彼女がしんだこと、サークルの人はほとんど知らなかった。幽霊部員になっちゃったくらいに思ってる人が大半だったのかも。それかみんな、噂には聞いてるけど知らないふりしてたのかも。
 私は彼女がしんだ次の年の夏、1本短い映画を撮った。はるま先輩とよく二人で遊ぶようになって、つけめんを食べた日の帰り道、はるま先輩に告白されて、断った。そして次の冬、彼女のことは特に関係なしにパタリとサークルに行くのはやめた。

 つい先々月、サークルの先輩のひとりが結婚式を挙げて、そのあとみんなで神楽坂の居酒屋で飲んだとき。
 先輩のひとりが、突然彼女の名前を挙げた。
「聞きづらかったんだけど、あの子って、しんじゃったの」
 わたしは、焼いたのどぐろをつつきながら
「はい」と答えた。
「そっか」
 先輩の反応は、いつぞやのはるま先輩のそれと一緒だった。
「それだれだっけ」
「ほら、あの、はるまのこと好きで追いかけ回ってた…」
「ショートカットの?え、しんだの?まじで?」
「お前仲良かったもんな。辛くなかったの」
「そんなに仲良くはなかったです」
 そう、そんなに仲良くなかった。
 泣けるほど、悲しめるほど、長い時間を過ごしたわけじゃない。
 わたしが知ってるのは彼女の、大学1年生のたったの半年だけ。
 辛いかといったら、辛くないんだと思う。わたし、彼女がしんだ日の次の日だってふつうに学校いってバイト行って、ごはんだってふつうに食べてた。辛くない自分、ひどいなって思いながら、ごはんふつうに食べてた。
 そのことを思い出して、あれから7年経った今、喉の奥がつっかえそうになる。酔っ払っていた私は、だーっと、先輩たちに当時のことを話した。

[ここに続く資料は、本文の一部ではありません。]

Lemma firstDecision_rendered cacheLevel caches : Forall validCache caches →
  firstDecision cacheLevel (map indexNode caches) ENOENT = Success (firstSize cacheLevel caches).
Proof.
  intros H. unfold firstDecision. generalize (Z.of_nat (length (map indexNode caches))).
  assert (Hg : ∀ (j : nat) z, default (noCache z ENOENT) (head (omap decision
      (imap (fun i dir => cacheView cacheLevel (Z.of_nat (j + i)) dir) (map indexNode caches))))
      = Success (firstSize cacheLevel caches)); [|exact (Hg O)].
  induction H as [|c caches Hc _ IH]; intros j z; [done|].
  cbn [map imap omap list_omap firstSize]. rewrite cacheView_indexNode by done.
  assert (Hrest : default (noCache z ENOENT) (head (omap decision
      (imap ((fun i dir => cacheView cacheLevel (Z.of_nat (j + i)) dir) ∘ S) (map indexNode caches))))
      = Success (firstSize cacheLevel caches)).
  { rewrite <- (IH (S j) z). apply (f_equal (fun l => default _ (head (omap decision l)))).
    apply imap_ext. intros i x _. simpl. by rewrite Nat.add_succ_r. }
  destruct (sizeK c) as [k|]; [|exact Hrest].
  destruct ((level c =? cacheLevel) && holdsData (type c)); [done|exact Hrest].
Qed.

(** ** Properties *)

(** On Linux [getHostCPUCacheSize] returns for every directory of caches
    and every open descriptor it starts with: the loop ends at the first index
    whose directory cannot be opened, the answer is that of the first index
    whose files decide one (a cache of the level, or an error), and every
    descriptor opened on the way, and no other, is closed without tripping the
    destructor's assertion.  Without the directory it answers 0, or an error
    when it exists but does not open. *)
Theorem linux_cache_search entries dirs errno fuel cacheLevel fds :
  Listing entries dirs errno → (length dirs < fuel)%nat →
  getHostCPUCacheSize_linux fuel (inr (Directory entries)) cacheLevel fds
    = Some (firstDecision cacheLevel dirs errno, fds)
  ∧ (∀ n e, getHostCPUCacheSize_linux n (inl e) cacheLevel fds
       = Some (if e =? ENOENT then Success 0
               else Error ("Could not open CPU0 cache directory: " ++ strerror e), fds)).
Proof.
  intros Hl Hf. split; [by apply getHostCPUCacheSize_linux_run|done].
Qed.

(** The caches Windows reports, as Linux lists them; it has no trace caches. *)
Definition cacheOf (i : ProcessorInfo) : option Cache :=
  if Relationship i =? RelationCache then
    match Type_ i with
    | CacheData => Some (mkCache (Level i) Data (Some (Size i / 1024)))
    | CacheInstruction => Some (mkCache (Level i) Instruction (Some (Size i / 1024)))
    | CacheUnified => Some (mkCache (Level i) Unified (Some (Size i / 1024)))
    | CacheTrace => None
    end
  else None.
Definition wholeSize (i : ProcessorInfo) : Prop :=
  0 ≤ Level i < 2 ^ 8 ∧ 0 ≤ Size i < 2 ^ 32 ∧ Size i mod 1024 = 0.

Lemma cacheOf_valid i c : wholeSize i → cacheOf i = Some c → validCache c.
Proof.
  intros (Hl & Hs & _) H. assert (0 ≤ Size i / 1024 < 2 ^ 64).
  { split; [apply Z.div_pos; lia|apply Z.div_lt_upper_bound; lia]. }
  unfold cacheOf in H. repeat case_match; simplify_eq; (split; simpl; [lia|by intros k [= <-]]).
Qed.

Lemma findCache_app cacheLevel infos n :
  findCache cacheLevel (infos ++ replicate n zeroInfo)%list = findCache cacheLevel infos.
Proof.
  induction infos as [|i infos IH]; simpl; [by induction n|]. by rewrite IH.
Qed.

Lemma findCache_firstSize cacheLevel infos : Forall wholeSize infos →
  findCache cacheLevel infos = firstSize cacheLevel (omap cacheOf infos).
Proof.
  induction 1 as [|i infos (Hl & Hs & Hm) _ IH]; [done|]. cbn [findCache omap list_omap]. rewrite IH.
  assert (Size i / 1024 * 1024 mod 2 ^ 64 = Size i) as He.
  { rewrite Z.mul_comm. pose proof (Z.div_mod (Size i) 1024 ltac:(lia)).
    rewrite Z.mod_small; lia. }
  unfold cacheOf. destruct (Relationship i =? RelationCache); [|done].
  destruct (Type_ i); simpl; rewrite ?andb_false_r, ?andb_true_r; rewrite ?He; done.
Qed.

(** The Linux and the Windows arm of [getHostCPUCacheSize] agree: on one
    machine, described by its sysfs files and by
    GetLogicalProcessorInformation (which fails with ERROR_INSUFFICIENT_BUFFER
    and the length it needs until the buffer has that length), both give for a
    level up to 3 the size in bytes of the first data or unified cache of that
    level, and 0 when there is none. *)
Theorem cache_size_platforms_agree infos glpi message entries fuel cacheLevel fds :
  Forall wholeSize infos →
  (∀ call len, glpi call len =
     if len <? infoBytes * Z.of_nat (length infos)
     then QueryFails ERROR_INSUFFICIENT_BUFFER (infoBytes * Z.of_nat (length infos))
     else Fills infos) →
  Listing entries (map indexNode (omap cacheOf infos)) ENOENT →
  (length infos < fuel)%nat → cacheLevel < 4 →
  getHostCPUCacheSize_windows glpi message cacheLevel
    = Success (firstSize cacheLevel (omap cacheOf infos))
  ∧ getHostCPUCacheSize_linux fuel (inr (Directory entries)) cacheLevel fds
    = Some (Success (firstSize cacheLevel (omap cacheOf infos)), fds).
Proof.
  intros Hw Hq Hl Hf Hc. split.
  - unfold getHostCPUCacheSize_windows. rewrite (proj2 (Z.leb_gt _ _) Hc), Hq.
    rewrite <- findCache_firstSize by done. destruct infos as [|i infos]; [done|].
    rewrite (proj2 (Z.ltb_lt 0 _)) by (unfold infoBytes; simpl length; lia).
    rewrite Z.eqb_refl. cbn [negb]. rewrite Hq, Z.ltb_irrefl. by rewrite findCache_app.
  - rewrite (getHostCPUCacheSize_linux_run _ _ _ _ _ _ Hl).
    + do 2 f_equal. rewrite firstDecision_rendered; [done|].
      apply Forall_forall. intros c (i & Hi & Hci)%list_elem_of_omap.
      rewrite Forall_forall in Hw. by apply (cacheOf_valid i c); [apply Hw|].
    + rewrite length_map. assert (length (omap cacheOf infos) ≤ length infos)%nat; [|lia].
      clear. induction infos as [|i infos IH]; [done|]. cbn [omap list_omap].
      destruct (cacheOf i); cbn [List.length]; lia.
Qed.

「文化祭の時、あの子から、はるま先輩の写真送ってってLINEがきててたんです。ちょうど入院しちゃって文化祭これなかったから。はるま先輩に写真撮りましょうっていうの面倒だなあ、やだなあって思ってて、それで、写真、撮らなくて。写真送れなくて。ごめんねとかも言ってなくて。なんか、なんとなく返事返さないまんまでいたら、そのまま、植物状態になったって、聞いて、うそかと思って。うそじゃなかったですけど」
 私は、なんで、はるま先輩の写真撮ってあげなかったんだろうってずっと思ってた。あの子に送ってあげなかった。写真撮らなかった。文化祭、あの子のことを忘れて楽しんだ。そのとき、あの子はもうすでに、植物状態になってたのに。
 その日、先輩たちと、延々と飲んだ。
大学の時は朝まで飲んでみんなで吉野家で牛丼を食べて帰ったりしたけど、それなりに大人になった私たちは終電で帰った。
 先輩のひとりが、去年生まれた赤ちゃんの寝返りの動画を見せてくれた。
 のどぐろ、おいしかった。
 あの子の分まで生き延びようとか、そんな前のめりなことは思わない。ドラマとかでそういう類のセリフを聞くたびに、なんて独りよがりなんだろうって思う。
 彼女の人生はぜったいに彼女のものだ。
 そんなに仲良くなかったけど、忘れないで、たまに眠れなくなりながら、とりあえず引き続き、生活したりなど、するから。
 と思ったよ、ごめん、そんなんしか、まだ、ないけど。